Gender-related differences in urinary 6-sulfatoxymelatonin levels in obese pubertal individuals


Address reprint requests to Dr Hugo L. Fideleff, Departmento de Endocrinología, Hospital T. Alvarez, Aranguren 2701, 1406 Buenos Aires, Argentina.


Abstract:  The objective of this study was to measure the urinary excretion of the main melatonin metabolite 6-sulfatoxymelatonin in obese and normal weight (wt) boys and girls. The study included 94 subjects, aged 4–15.7 yr (50 obese and 44 normal wt; 48 boys) classified as: mid-childhood (4–7.99 yr), late-childhood (8–12 yr) and pubertal (10.1–15.7 yr, Tanner II–IV). Normal wt subjects were children with a body mass index (BMI) between the 25th and 75th percentiles, and the group of obese subjects included children whose BMI was above the 97th percentile.

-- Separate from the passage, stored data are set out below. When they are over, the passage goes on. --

Definition unsealUsage : string :=
  "usage: unseal [-raw] <segment file>..." +:+ newline +:+ newline +:+
  "Unseals WAL segments pulled from the object store and prints what they hold." +:+ newline +:+
  "THUMP_SEAL_KEY must hold the same base64 key the beats seal with. Reading it" +:+ newline +:+
  "out of a cluster takes two decodes, not one:" +:+ newline +:+ newline +:+
  "  kubectl get secret thump-seal -n thump -o jsonpath='{.data.key}' | base64 -d" +:+ newline +:+ newline +:+
  "The inner value is itself base64; stopping after one decode yields a key of" +:+ newline +:+
  "plausible length that fails every open with an authentication error." +:+ newline +:+ newline.

Section commands.
Context `{AEAD string}.

(** the segments in the order of the arguments, up to the first that fails *)
Fixpoint print_segments (key : string) (decode : string -> result ProposalSet) (open : string -> result (result string)) (raw : bool)
  (paths : list string) (stdout : string) : Exit :=
  match paths with
  | [] => mkExit 0 stdout ""
  | path :: paths' =>
      match printSegment key decode path (open path) raw with
      | inr err => mkExit 1 stdout (err_text err +:+ newline)
      | inl text => print_segments key decode open raw paths' (stdout +:+ text)
      end
  end.

(** [flags] is [-raw] and the arguments; [None] when parsing failed and was reported *)
Definition unseal_Main (getenv : string -> string) (decode : string -> result ProposalSet) (open : string -> result (result string))
  (PrintDefaults : string) (flags : option (bool * list string)) : Exit :=
  match flags with
  | None => mkExit 1 "" ""
  | Some (_, []) => mkExit 1 "" (unsealUsage +:+ PrintDefaults)
  | Some (raw, paths) =>
      match KeyFromEnv (getenv "THUMP_SEAL_KEY") with
      | inr err => mkExit 1 "" (err_text err +:+ newline)
      | inl key => print_segments key decode open raw paths ""
      end
  end.

(** ** What [transcript] and [corpus] read: the key, the environment, the bucket *)

Section bucket.
Context {W : Type} `{S3 W}.

(** the three steps both commands open with; [NewS3Client] is the client of a bucket *)
Definition open_bucket (getenv : string -> string) (url_valid : string -> bool) (NewS3Client : CorpusConfig -> result W) : result (string * W) :=
  match KeyFromEnv (getenv "THUMP_SEAL_KEY") with
  | inr err => inr err
  | inl key =>
      match LoadCorpus getenv url_valid with
      | (_, Some err) => inr err
      | (cfg, None) => match NewS3Client cfg with inr err => inr err | inl w => inl (key, w) end
      end
  end.

(** ** transcript.go *)

Definition transcriptUsage : string :=
  "usage: transcript -run-id <fingerprint/unixnano> -out <dir>" +:+ newline +:+ "   or: transcript -all -out <dir>" +:+ newline.

Record TranscriptFlags : Type := mkTranscriptFlags { Tf_runID : string; Tf_out : string; Tf_all : bool }.

Definition transcript_fail (err : error) : Exit := mkExit 1 "" ("transcript: " +:+ err_text err +:+ newline).

Section transcript.
Context `{SortKeyed Turn}.
Context (decode : string -> result Turn) (decodeSet : string -> result ProposalSet)
  (encode : Turn -> result string) (encodeSet : ProposalSet -> result string) (disk : Disk).

Definition mainAll (w : W) (key out : string) (fs : gmap string string) : gmap string string * Exit :=
  match WriteAll decode decodeSet encode encodeSet disk key w out fs with
  | (fs', inr err) => (fs', transcript_fail err)
  | (fs', inl (written, skipped)) =>
      (fs', mkExit 0 ("wrote " +:+ fmt_d (Z.of_nat (length written)) +:+ " run(s) to " +:+ out +:+ newline)
              (strings_Join (map (fun runID => "transcript: skipped " +:+ runID +:+ ": " +:+ default ""%string (skipped !! runID) +:+ newline)
                 (sort_Strings (map fst (map_to_list skipped)))) ""))
  end.

Definition lateSet : string :=
  "; no proposal.Set found for this run-id — its WAL segment can lag its turns by up to MaxAge + ShipInterval (~11 minutes with today's config) before it ships, so retry after that before concluding the record doesn't exist".

Definition exportRun (w : W) (key runID out : string) (fs : gmap string string) : gmap string string * Exit :=
  match WalkTurns decode key runID w with
  | inr err => (fs, transcript_fail err)
  | inl [] => (fs, mkExit 1 "" ("transcript: no checkpointed turns under transcripts/" +:+ runID +:+ "/" +:+ newline))
  | inl turns =>
      match findSet decodeSet key w runID with
      | inr err => (fs, transcript_fail err)
      | inl set =>
          match WritePair encode encodeSet disk out turns set fs with
          | (fs', inr err) => (fs', transcript_fail err)
          | (fs', inl jsonlPath) =>
              (fs', mkExit 0 ("wrote " +:+ fmt_d (Z.of_nat (length turns)) +:+ " turn(s) to " +:+ jsonlPath +:+
                 (match set with Some _ => ", plus the run's proposal.Set" | None => lateSet end) +:+ newline) "")
          end
      end
  end.

Definition transcript_Main (getenv : string -> string) (url_valid : string -> bool) (NewS3Client : CorpusConfig -> result W) (flags : option TranscriptFlags)
  (fs : gmap string string) : gmap string string * Exit :=
  match flags with
  | None => (fs, mkExit 2 "" "")
  | Some fl =>
      if (Tf_out fl =s "") || (Tf_all fl && negb (Tf_runID fl =s "")) || (negb (Tf_all fl) && (Tf_runID fl =s "")) then (fs, mkExit 2 "" transcriptUsage)
      else match open_bucket getenv url_valid NewS3Client with
           | inr err => (fs, transcript_fail err)
           | inl (key, w) => if Tf_all fl then mainAll w key (Tf_out fl) fs else exportRun w key (Tf_runID fl) (Tf_out fl) fs
           end
  end.
End transcript.

(** ** corpus/mine.go *)

Definition OutPath : string := "internal/clank/testdata/corpus/corpus.json".

(** the file system under the artifact, and its codecs; [Art_Write] is what of the encoded
    artifact is written, and the write's error *)
Record Artifact : Type := mkArtifact {
  Art_Open : option error;
  Art_MkdirAll : option error;
  Art_OpenFile : option error;
  Art_probe : string -> result Z;
  Art_decodeLegacy : string -> result Corpus.legacyCorpus;
  Art_decode : string -> result Corpus.Corpus;
  Art_encode : Corpus.Corpus -> result string;
  Art_Write : string -> string * option error
}.

Definition read_artifact (a : Artifact) (fs : gmap string string) : result Corpus.Corpus :=
  Corpus.ReadCorpus OutPath
    (match Art_Open a with
     | Some err => inr err
     | None => match fs !! OutPath with None => inr Corpus.ErrNotExist | Some raw => inl raw end
     end) (Art_probe a) (Art_decodeLegacy a) (Art_decode a).

(** [O_TRUNC] empties the artifact before its successor is encoded *)
Definition writeCorpus `{Corpus.SortCases} (a : Artifact) (mined : Corpus.Corpus) (fs : gmap string string) : gmap string string * option error :=
  match Corpus.writeCorpus (read_artifact a fs) mined with
  | inr err => (fs, Some err)
  | inl merged =>
      match Art_MkdirAll a with
      | Some err => (fs, Some (errorf_w "mkdir: " err))
      | None =>
          match Art_OpenFile a with
          | Some err => (fs, Some (errorf_w ("open " +:+ OutPath +:+ ": ") err))
          | None =>
              match Art_encode a merged with
              | inr err => (<[OutPath := ""%string]> fs, Some (errorf_w "encode: " err))
              | inl b =>
                  let '(data, err) := Art_Write a b in
                  (<[OutPath := data]> fs, match err with Some err => Some (errorf_w "encode: " err) | None => None end)
              end
          end
      end
  end.

Definition count_class (m : gmap string Z) (c : Case) : gmap string Z := <[Case_FailureClass c := default 0 (m !! Case_FailureClass c) + 1]> m.

Definition byClass (c : Corpus.Corpus) : gmap string Z := fold_left count_class (Corpus.Corpus_Cases c) ∅.

(** [order] is the order in which the range over [byClass] visits it *)
Definition report (order : gmap string Z -> list (string * Z)) (c : Corpus.Corpus) (pop : Corpus.populations) : string :=
  "mined " +:+ fmt_d (Z.of_nat (length (Corpus.Corpus_Cases c))) +:+ " cases from " +:+ fmt_d (Z.of_nat (length (Corpus.Corpus_Segments c))) +:+ " segments" +:+ newline +:+
  fmt_d (Z.of_nat (Corpus.Pop_Journaled pop)) +:+ " reasoning-journal records observed (every terminal phase, not yet joined into cases)" +:+ newline +:+
  "corpus: " +:+ fmt_d (Z.of_nat (Corpus.Pop_Labelled pop + Corpus.Pop_InFlight pop + Corpus.Pop_Unlabelled pop)) +:+ " cases — " +:+
  fmt_d (Z.of_nat (Corpus.Pop_Labelled pop)) +:+ " labelled, " +:+ fmt_d (Z.of_nat (Corpus.Pop_InFlight pop)) +:+ " in flight, " +:+
  fmt_d (Z.of_nat (Corpus.Pop_Unlabelled pop)) +:+ " unlabelled (declined; no verdict exists)" +:+ newline +:+
  strings_Join (map (fun cn => " " +:+ pad_right 24 cn.1 +:+ " " +:+ fmt_d cn.2 +:+ newline) (order (byClass c))) "".

Definition corpus_fail (err : error) : Exit := mkExit 1 "" ("corpus: " +:+ err_text err +:+ newline).

Definition corpus_Main `{Corpus.SortCases} (decodeSet : string -> result ProposalSet) (decodeOutcome : string -> result Outcome) (now : Time)
  (order : gmap string Z -> list (string * Z)) (a : Artifact) (getenv : string -> string) (url_valid : string -> bool)
  (NewS3Client : CorpusConfig -> result W) (fs : gmap string string) : gmap string string * Exit :=
  match open_bucket getenv url_valid NewS3Client with
  | inr err => (fs, corpus_fail err)
  | inl (key, w) =>
      match Corpus.mine (fun prefix => Walk key (bucket_of w) prefix (ListObjectsV2 prefix w)) decodeSet decodeOutcome now with
      | inr err => (fs, corpus_fail err)
      | inl (c, pop) =>
          match writeCorpus a c fs with
          | (fs', Some err) => (fs', corpus_fail err)
          | (fs', None) => (fs', mkExit 0 (report order c pop) "")
          end
      end
  end.
End bucket.
End commands.

(** ** The key *)

Definition b64_digit (c : ascii) : bool := match b64_val c with Some _ => true | None => false end.

(** a byte the decoder lets pass is ASCII, and white space among them a line break *)
Definition plain (c : ascii) : bool := Nat.ltb (nat_of_ascii c) 128 && implb (space_byte c) (is_line_break c).

Definition all_bytes (p : ascii -> bool) : bool := forallb (fun n => p (ascii_of_nat n)) (seq 0 256).

Lemma all_bytes_spec p c : all_bytes p = true -> p c = true.
Proof.
  unfold all_bytes. rewrite forallb_forall. intros Hp. specialize (Hp (nat_of_ascii c)). rewrite ascii_nat_embedding in Hp.
  apply Hp, in_seq. pose proof (nat_ascii_bounded c). lia.
Qed.

Lemma read_byte_plain c : is_line_break c = true \/ Ascii.eqb c "=" = true \/ b64_digit c = true -> plain c = true.
Proof.
  intros Hc. pose proof (all_bytes_spec (fun c => implb (is_line_break c || Ascii.eqb c "=" || b64_digit c) (plain c)) c
    ltac:(vm_compute; reflexivity)) as Hall. destruct Hc as [-> | [-> | ->]] in Hall; rewrite ?orb_true_r in Hall; exact Hall.
Qed.

Lemma space_not_digit c : space_byte c = true -> b64_val c = None /\ Ascii.eqb c "=" = false.
Proof.
  intros Hc. pose proof (all_bytes_spec (fun c => implb (space_byte c) (negb (b64_digit c) && negb (Ascii.eqb c "="))) c
    ltac:(vm_compute; reflexivity)) as Hall. cbv beta in Hall. rewrite Hc in Hall. cbn [implb] in Hall. apply andb_true_iff in Hall as [Hv He].
  unfold b64_digit in Hv. split; [by destruct (b64_val c) | by destruct (Ascii.eqb c "=")].
Qed.

(** white space whose first byte is ASCII starts with an ASCII space *)
Lemma blank_cons c s : plain c = true -> blank (String c s) = (space_byte c && blank s).
Proof.
  intros [Hc _]%andb_true_iff. apply Nat.ltb_lt in Hc. cbn [blank]. destruct (space_byte c); [done |].
  destruct s as [| d [| e s]]; [done | |]; cbv zeta;
    (repeat match goal with |- context [Z.of_nat (nat_of_ascii c) =? ?k] => rewrite (proj2 (Z.eqb_neq (Z.of_nat (nat_of_ascii c)) k)) by lia end); reflexivity.
Qed.

(** the three states of the decoder: in a quantum, before the second pad, past the pads *)
Inductive phase : Type := PDigits (q : list Z) | PPad | PEnd.

Definition decode_in (ph : phase) (s : string) (si : Z) (out : string) : result string :=
  match ph with PDigits q => b64_decode s si q out | PPad => b64_pad s si out | PEnd => b64_end s si out end.
Arguments Ok {A} a this.
Arguments Throw {A} e this.

Definition M (A : Type) : Type := Builder -> Outcome A.

Definition ret {A : Type} (a : A) : M A := fun this => Ok a this.

Definition throw {A : Type} (e : JSError) : M A := fun this => Throw e this.

Definition bind {A B : Type} (m : M A) (k : A -> M B) : M B :=
  fun this =>
    match m this with
    | Ok a this' => k a this'
    | Throw e this' => Throw e this'
    end.

Definition gets {A : Type} (f : Builder -> A) : M A := fun this => Ok (f this) this.

Definition modify (f : Builder -> Builder) : M unit := fun this => Ok tt (f this).

Declare Scope js_scope.
Delimit Scope js_scope with js.
Notation "x <- m ;; k" := (bind m (fun x => k))
  (at level 61, m at next level, right associativity) : js_scope.
Notation "m ;;; k" := (bind m (fun _ => k))
  (at level 61, right associativity) : js_scope.
Open Scope js_scope.

(** A [for ... in] loop whose body pushes onto one result array. *)
Fixpoint for_each {A B : Type} (l : list A) (body : A -> M (list B)) : M (list B) :=
  match l with
  | [] => ret []
  | x :: rest =>
      pushed <- body x ;;
      more <- for_each rest body ;;
      ret (pushed ++ more)%list
  end.

(** A [for ... in] loop run for its effect on the instance. *)
Fixpoint for_each_ {A : Type} (l : list A) (body : A -> M unit) : M unit :=
  match l with
  | [] => ret tt
  | x :: rest => body x ;;; for_each_ rest body
  end.

Definition set_param_counter (n : nat) (b : Builder) : Builder :=
  {| sql_select := sql_select b; sql_insert := sql_insert b;
     sql_update := sql_update b; sql_delete := sql_delete b;
     sql_where := sql_where b; sql_joins := sql_joins b;
     sql_having := sql_having b; sql_group := sql_group b;
     sql_order := sql_order b; sql_limit := sql_limit b;
     sql_mode := sql_mode b; sql_params := sql_params b;
     sql_identifiers := sql_identifiers b; sql_param_counter := n |}.

Definition set_identifiers (l : list JSValue) (b : Builder) : Builder :=
  {| sql_select := sql_select b; sql_insert := sql_insert b;
     sql_update := sql_update b; sql_delete := sql_delete b;
     sql_where := sql_where b; sql_joins := sql_joins b;
     sql_having := sql_having b; sql_group := sql_group b;
     sql_order := sql_order b; sql_limit := sql_limit b;
     sql_mode := sql_mode b; sql_params := sql_params b;
     sql_identifiers := l; sql_param_counter := sql_param_counter b |}.

Definition set_params (l : list (string * JSValue)) (b : Builder) : Builder :=
  {| sql_select := sql_select b; sql_insert := sql_insert b;
     sql_update := sql_update b; sql_delete := sql_delete b;
     sql_where := sql_where b; sql_joins := sql_joins b;
     sql_having := sql_having b; sql_group := sql_group b;
     sql_order := sql_order b; sql_limit := sql_limit b;
     sql_mode := sql_mode b; sql_params := l;
     sql_identifiers := sql_identifiers b;
     sql_param_counter := sql_param_counter b |}.

Definition set_where (l : list JSValue) (b : Builder) : Builder :=
  {| sql_select := sql_select b; sql_insert := sql_insert b;
     sql_update := sql_update b; sql_delete := sql_delete b;
     sql_where := l; sql_joins := sql_joins b;
     sql_having := sql_having b; sql_group := sql_group b;
     sql_order := sql_order b; sql_limit := sql_limit b;
     sql_mode := sql_mode b; sql_params := sql_params b;
     sql_identifiers := sql_identifiers b;
     sql_param_counter := sql_param_counter b |}.

Definition set_having (l : list JSValue) (b : Builder) : Builder :=
  {| sql_select := sql_select b; sql_insert := sql_insert b;
     sql_update := sql_update b; sql_delete := sql_delete b;
     sql_where := sql_where b; sql_joins := sql_joins b;
     sql_having := l; sql_group := sql_group b;
     sql_order := sql_order b; sql_limit := sql_limit b;
     sql_mode := sql_mode b; sql_params := sql_params b;
     sql_identifiers := sql_identifiers b;
     sql_param_counter := sql_param_counter b |}.

Definition set_group (l : list JSValue) (b : Builder) : Builder :=
  {| sql_select := sql_select b; sql_insert := sql_insert b;
     sql_update := sql_update b; sql_delete := sql_delete b;
     sql_where := sql_where b; sql_joins := sql_joins b;
     sql_having := sql_having b; sql_group := l;
     sql_order := sql_order b; sql_limit := sql_limit b;
     sql_mode := sql_mode b; sql_params := sql_params b;
     sql_identifiers := sql_identifiers b;
     sql_param_counter := sql_param_counter b |}.

Definition set_order (l : list JSValue) (b : Builder) : Builder :=
  {| sql_select := sql_select b; sql_insert := sql_insert b;
     sql_update := sql_update b; sql_delete := sql_delete b;
     sql_where := sql_where b; sql_joins := sql_joins b;
     sql_having := sql_having b; sql_group := sql_group b;
     sql_order := l; sql_limit := sql_limit b;
     sql_mode := sql_mode b; sql_params := sql_params b;
     sql_identifiers := sql_identifiers b;
     sql_param_counter := sql_param_counter b |}.

Definition set_joins (l : list JSValue) (b : Builder) : Builder :=
  {| sql_select := sql_select b; sql_insert := sql_insert b;
     sql_update := sql_update b; sql_delete := sql_delete b;
     sql_where := sql_where b; sql_joins := l;
     sql_having := sql_having b; sql_group := sql_group b;
     sql_order := sql_order b; sql_limit := sql_limit b;
     sql_mode := sql_mode b; sql_params := sql_params b;
     sql_identifiers := sql_identifiers b;
     sql_param_counter := sql_param_counter b |}.

Definition set_limit (l : option string) (b : Builder) : Builder :=
  {| sql_select := sql_select b; sql_insert := sql_insert b;
     sql_update := sql_update b; sql_delete := sql_delete b;
     sql_where := sql_where b; sql_joins := sql_joins b;
     sql_having := sql_having b; sql_group := sql_group b;
     sql_order := sql_order b; sql_limit := l;
     sql_mode := sql_mode b; sql_params := sql_params b;
     sql_identifiers := sql_identifiers b;
     sql_param_counter := sql_param_counter b |}.

Definition set_mode (mode : string) (b : Builder) : Builder :=
  {| sql_select := sql_select b; sql_insert := sql_insert b;
     sql_update := sql_update b; sql_delete := sql_delete b;
     sql_where := sql_where b; sql_joins := sql_joins b;
     sql_having := sql_having b; sql_group := sql_group b;
     sql_order := sql_order b; sql_limit := sql_limit b;
     sql_mode := Some mode; sql_params := sql_params b;
     sql_identifiers := sql_identifiers b;
     sql_param_counter := sql_param_counter b |}.

(** [this.sql_select = spec], and likewise for the other three
    statements, chosen by [mode]. *)
Definition set_statement (mode : string) (spec : JSValue) (b : Builder) : Builder :=
  {| sql_select := if mode =? "select" then spec else sql_select b;
     sql_insert := if mode =? "insert" then spec else sql_insert b;
     sql_update := if mode =? "update" then spec else sql_update b;
     sql_delete := if mode =? "delete" then spec else sql_delete b;
     sql_where := sql_where b; sql_joins := sql_joins b;
     sql_having := sql_having b; sql_group := sql_group b;
     sql_order := sql_order b; sql_limit := sql_limit b;
     sql_mode := sql_mode b; sql_params := sql_params b;
     sql_identifiers := sql_identifiers b;
     sql_param_counter := sql_param_counter b |}.

(** ** [sqlEscape] *)

(** The character class of [reg]: NUL, backspace, tab, newline,
    carriage return, 0x1a, double quote, single quote, backslash. *)
Definition special (c : ascii) : bool :=
  let n := nat_of_ascii c in
  ((n =? 0) || (n =? 8) || (n =? 9) || (n =? 10) || (n =? 13) || (n =? 26)
   || (n =? 34) || (n =? 39) || (n =? 92))%nat.

(** The object [map], read at a matched character. *)
Definition escape_map (c : ascii) : string :=
  let n := nat_of_ascii c in
  if (n =? 0)%nat then backslash ++ "0"
  else if (n =? 8)%nat then backslash ++ "b"
  else if (n =? 9)%nat then backslash ++ "t"
  else if (n =? 10)%nat then backslash ++ "n"
  else if (n =? 13)%nat then backslash ++ "r"
  else if (n =? 26)%nat then backslash ++ "Z"
  else if (n =? 34)%nat then backslash ++ dquote
  else if (n =? 39)%nat then backslash ++ squote
  else if (n =? 92)%nat then backslash ++ backslash
  else "undefined".

(** The successive results of [reg.exec] on [s], as (index, matched
    character), [i] being the index of the first character of [s]. *)
Fixpoint special_matches (s : string) (i : nat) : list (nat * ascii) :=
  match s with
  | String c rest =>
      if special c then (i, c) :: special_matches rest (S i)
      else special_matches rest (S i)
  | EmptyString => []
  end.

(** The body of [sqlEscape] for a value whose text is [src] and whose
    own [slice] and [length] are given. *)
Definition sqlEscape_with (slice : nat -> nat -> string) (len : nat) (src : string)
  : string :=
  let '(chunk, escaped) :=
    fold_left
      (fun (st : nat * string) (m : nat * ascii) =>
         let '(chunk, escaped) := st in
         let '(index, c) := m in
         (S index, escaped ++ slice chunk index ++ escape_map c))
      (special_matches src 0) (0, "") in
  if (chunk =? 0)%nat then src
  else if (chunk <? len)%nat then escaped ++ slice chunk len
  else escaped.

(** [sqlEscape(val)] for a string [val]. *)
Definition sqlEscape (val : string) : string :=
  sqlEscape_with (slice_str val) (String.length val) val.

(** [sqlEscape(val)] for any value, as text.  An array has a [slice] of
    its own; a value without [slice] throws at the first match. *)
Definition sqlEscape_any (val : JSValue) : M string :=
  match val with
  | VStr s => ret (sqlEscape s)
  | VArr items =>
      ret (sqlEscape_with
             (fun from to => js_String (VArr (slice_list items from to)))
             (List.length items) (js_String val))
  | _ =>
      match special_matches (js_String val) 0 with
      | [] => ret (js_String val)
      | _ :: _ => throw (TypeError "val.slice is not a function")
      end
  end.

(** ** [identifier] *)

(** Global [replace] with a callback: [match_at] tells whether the
    pattern matches at the head of its argument and, if so, the length
    of the match, the text the callback returns and whether the
    callback sets [modified]. *)
Fixpoint replace_all (match_at : string -> option (nat * string * bool))
         (s : string) (skip : nat) : string * bool :=
  match s with
  | EmptyString => ("", false)
  | String c rest =>
      match skip with
      | S k => replace_all match_at rest k
      | O =>
          match match_at s with
          | Some (len, text, flag) =>
              let '(out, more) := replace_all match_at rest (len - 1) in
              (text ++ out, flag || more)
          | None =>
              let '(out, more) := replace_all match_at rest 0 in
              (String c out, more)
          end
      end
  end.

A 24-hr urine sample was collected during two intervals: (i) 18:00–08:00 hr, and (ii) 08:00–18:00 hr. Analysis of urinary 6-sulfatoxymelatonin levels was performed by radioimmunoassay. Excretion of 6-sulfatoxymelatonin was expressed as: (i) total amount excreted (μg); (ii) μg excreted per time interval, nocturnal or diurnal; and (iii) the difference between nocturnal and diurnal samples (μg, estimated amplitude). A factorial analysis of variance indicated that nocturnal 6-sulfatoxymelatonin excretion and amplitude were significantly higher in the obese individuals. A significant interaction ‘BMI × age’ was detected, i.e. the effect of BMI was significant in the pubertal group only. Total, nocturnal and diurnal 6-sulfatoxymelatonin excretion was significantly higher in girls. The increase in 6-sulfatoxymelatonin excretion found in obesity occurred only in boys and at the pubertal age. To what extent this increase in melatonin production contributes to a delayed puberty in some pubertal obese males remains to be established.